- WORK TO COMPLETE
Look for the word "Inductive" in the entries below, then copy every line that has it.
START EXERCISE INPUT
(* ===== verification/Printk.v ===== *)
(** * [printk] ([include/printk.h])

    The overloads of [printk] are selected by the type of the argument, so an
    argument carries its type; the template's recursion on its arguments is the
    recursion of [printk] on the list. *)

From stdpp Require Import prelude gmap strings.
From Stdlib Require Import ZArith Lia.
From S2P Require Import Prelude Console Interrupts.

Inductive Format := kNone | kDec | kHex.

#[export] Instance Format_eq_dec : EqDecision Format.
Proof. solve_decision. Defined.

(** The argument types the kernel prints: [char], [const char*] (and
    [const uint8_t*]), [uint32_t], and [int] with what is promoted to it. *)
Inductive arg :=
| AChar (c : Z)
| AStr (s : list Z)
| AUInt (n : Z)
| AInt (n : Z).

Module printk.

(** The overloads for one value. *)
Definition printk_uint (n : Z) (f : Format) (s : console.t) : outcome console.t :=
  match f with
  | kDec => console.console_write_dec n rc_black rc_white s
  | kHex => console.console_write_hex n rc_black rc_white s
  | kNone => console.console_write_dec n rc_black rc_white s
  end.

Definition printk_one (a : arg) (f : Format) (s : console.t) : outcome console.t :=
  match a with
  | AChar c => console.console_putc c rc_black rc_white s
  | AStr str => console.console_write str rc_black rc_white s
  | AUInt n => printk_uint n f s
  | AInt n => printk_uint (u32 n) f s
  end.

(** [strfind(format, '%')]: what is before [pos], and what is at [pos]. *)
Fixpoint upto (ch : Z) (str : list Z) : list Z * list Z :=
  match str with
  | [] => ([], [])
  | c :: str' => if c =? ch then ([], str) else let '(a, b) := upto ch str' in (c :: a, b)
  end.

(** The template, on the arguments left; without arguments it is the overload
    for a string. *)
Fixpoint printk (format : list Z) (args : list arg) (s : console.t) : outcome console.t :=
  match args with
  | [] => printk_one (AStr format) kNone s
  | head :: tail =>
      let '(before, pos) := upto 37 format in
      let! s := console.console_write before rc_black rc_white s in
      match pos with
      | _ :: d :: rest =>
          let! s :=
            (if d =? 100 then printk_one head kDec s
             else if d =? 120 then printk_one head kHex s
             else if (d =? 115) || (d =? 99) then printk_one head kNone s
             else
               let! s := printk_one (AChar 37) kNone s in
               printk_one (AChar d) kNone s) in
          printk rest tail s
      | _ => Ok s
      end
  end.

(** Calls of [printk], one after the other. *)
Fixpoint print_all (ls : list (list Z * list arg)) (c : console.t) : outcome console.t :=
  match ls with
  | [] => Ok c
  | (fmt, args) :: ls' => let! c := printk.printk fmt args c in print_all ls' c
  end.

(** *** The text [printk] writes *)

Definition show (a : arg) (hexadecimal : bool) : list Z :=
  match a with
  | AChar c => [c]
  | AStr str => str
  | AUInt n => if hexadecimal then spec.hex n else spec.dec n
  | AInt n => if hexadecimal then spec.hex (u32 n) else spec.dec (u32 n)
  end.

(** What the directive [%d] makes of its argument. *)
Definition conversion (d : Z) (a : arg) : list Z :=
  if (d =? 100) || (d =? 115) || (d =? 99) then show a false
  else if d =? 120 then show a true
  else [37; d].

Fixpoint render (format : list Z) (args : list arg) : list Z :=
  match args with
  | [] => format
  | a :: args' =>
      let '(before, pos) := upto 37 format in
      before ++ match pos with
                | _ :: d :: rest => conversion d a ++ render rest args'
                | _ => []
                end
  end.

Definition arg_ok (a : arg) : Prop :=
  match a with
  | AChar c => byte_ok c
  | AStr str => Forall byte_ok str
  | AUInt n => 0 <= n < 4294967296
  | AInt _ => True
  end.

Lemma printk_uint_ok n f s :
  0 <= n < 4294967296 ->
  printk_uint n f s =
    console.console_write (if decide (f = kHex) then spec.hex n else spec.dec n) rc_black rc_white s.
Proof.
  intros Hn. destruct f; [by apply write_dec_text | by apply write_dec_text | by apply write_hex_text].
Qed.

Lemma printk_one_ok a f s :
  arg_ok a ->
  printk_one a f s = console.console_write (show a (bool_decide (f = kHex))) rc_black rc_white s.
Proof.
  intros Ha. destruct a; cbn [printk_one show arg_ok] in *;
    rewrite ?printk_uint_ok, ?console_write_one by (done || apply u32_range); try done;
    case_bool_decide; by rewrite ?decide_True, ?decide_False by done.
Qed.

Lemma printk_text format args s :
  Forall arg_ok args ->
  printk format args s = console.console_write (render format args) rc_black rc_white s.
Proof.
  intros Ha. revert format s. induction Ha as [| a args Ha _ IH]; intros format s; [done |].
  cbn [printk render]. destruct (upto 37 format) as [before pos].
  rewrite console_write_app. destruct (console.console_write before rc_black rc_white s) as [s1 | | |]; try done.
  cbn [obind]. destruct pos as [| p [| d rest]]; [done.. |].
  rewrite console_write_app. unfold conversion.
  destruct (Z.eqb_spec d 100), (Z.eqb_spec d 120), (Z.eqb_spec d 115), (Z.eqb_spec d 99);
    try lia; cbn [orb]; rewrite ?(printk_one_ok a) by done; cbn [bool_decide decide];
    try (destruct (console.console_write (show a _) rc_black rc_white s1); cbn [obind]; solve [auto]).
  cbn [console.console_write]. cbn [printk_one].
  destruct (console.console_putc 37 rc_black rc_white s1) as [s2 | | |]; cbn [obind]; try done.
  destruct (console.console_putc d rc_black rc_white s2) as [s3 | | |]; cbn [obind]; auto.
Qed.

(** What is printed is made of characters. *)
Lemma digit_bytes f b n :
  2 <= b <= 16 -> 0 <= n < b ^ Z.of_nat f -> (0 < f)%nat ->
  Forall byte_ok (map spec.digit_char (spec.digits f b n)).
Proof.
  intros Hb Hn Hf. destruct (digits_value f b n) as (_ & HF & _); try lia.
  apply Forall_map. eapply Forall_impl; [exact HF |]. intros d Hd. cbn in Hd.
  unfold compose, spec.digit_char, byte_ok. destruct (d <? 10); lia.
Qed.

Lemma show_bytes a h : arg_ok a -> Forall byte_ok (show a h).
Proof.
  intros Ha. assert (Hu : forall n, 0 <= n < 4294967296 -> Forall byte_ok (if h then spec.hex n else spec.dec n)).
  { intros n Hn. destruct h; apply digit_bytes; simpl; lia. }
  destruct a; cbn [show arg_ok] in *; [by apply Forall_singleton | done | by apply Hu | apply Hu, u32_range].
Qed.

Lemma upto_bytes ch bs before pos :
  upto ch bs = (before, pos) -> Forall byte_ok bs -> Forall byte_ok before /\ Forall byte_ok pos.
Proof.
  revert before pos. induction bs as [| c bs IH]; intros before pos Hu Hbs; cbn [upto] in Hu;
    [by injection Hu as <- <- |].
  apply Forall_cons in Hbs as [Hc Hbs]. destruct (c =? ch); [injection Hu as <- <-; auto |].
  destruct (upto ch bs) as [b' p']. injection Hu as <- <-. destruct (IH b' p' eq_refl Hbs). auto.
Qed.

Lemma render_bytes format args :
  Forall byte_ok format -> Forall arg_ok args -> Forall byte_ok (render format args).
Proof.
  intros Hf Ha. revert format Hf. induction Ha as [| a args Ha _ IH]; intros format Hf; [done |].
  cbn [render]. destruct (upto 37 format) as [before pos] eqn:E.
  destruct (upto_bytes _ _ _ _ E Hf) as [Hb Hp]. apply Forall_app. split; [done |].
  destruct pos as [| p [| d rest]]; [done.. |]. rewrite !Forall_cons in Hp. destruct Hp as (_ & Hd & Hr).
  apply Forall_app. split; [| by apply IH]. unfold conversion.
  repeat case_match; try (by apply show_bytes). apply Forall_cons. split; [done | by apply Forall_singleton].
Qed.

(** On a well-formed screen, printing succeeds. *)
Lemma printk_says format args s u :
  shows s u -> Forall byte_ok format -> Forall arg_ok args ->
  exists s' u', printk format args s = Ok s' /\
    console.console_write (render format args) rc_black rc_white s = Ok s' /\ shows s' u'.
Proof.
  intros Hs Hf Ha. rewrite printk_text by done.
  destruct (write_steps (render format args) rc_black rc_white s u Hs (render_bytes _ _ Hf Ha)) as (s' & Hw & Hs' & _).
  by eexists _, _.
Qed.

Lemma print_all_says ls c u :
  shows c u -> Forall (fun x => Forall byte_ok (fst x) /\ Forall arg_ok (snd x)) ls ->
  exists c' u', print_all ls c = Ok c' /\ shows c' u' /\
    console.console_write (ls ≫= (fun x => render (fst x) (snd x))) rc_black rc_white c = Ok c'.
Proof.
  intros Hc Hls. revert c u Hc. induction Hls as [| [fmt args] ls [Hf Ha] _ IH]; intros c u Hc; [by exists c, u |].
  cbn [print_all fst snd] in *.
  destruct (printk_says fmt args c u Hc Hf Ha) as (c1 & u1 & -> & Hw & Hc1). cbn [obind].
  destruct (IH c1 u1 Hc1) as (c2 & u2 & -> & Hc2 & Hw2). exists c2, u2. split_and!; try done.
  change (console.console_write (render fmt args ++ (ls ≫= (fun x => render (fst x) (snd x))))
    rc_black rc_white c = Ok c2). by rewrite console_write_app, Hw.
Qed.

(** C36: [printk] writes to the console exactly the text that [render] gives:
    the format with each directive replaced by its argument's characters. *)
Theorem printk_renders format args s :
  Forall arg_ok args ->
  printk format args s = console.console_write (render format args) rc_black rc_white s.
Proof. apply printk_text. Qed.

(** "x=%x%c" with 255 and "!". *)
Lemma printk_renders_witness :
  printk [120; 61; 37; 120; 37; 99] [AUInt 255; AChar 33] zero_screen =
    console.console_write [120; 61; 70; 70; 33] rc_black rc_white zero_screen.
Proof.
  apply (printk_renders [120; 61; 37; 120; 37; 99] [AUInt 255; AChar 33] zero_screen).
  repeat constructor; lia.
Defined.

End printk.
END EXERCISE INPUT
- SOLVED PROBLEM
Inductive Format := kNone | kDec | kHex.
Inductive arg :=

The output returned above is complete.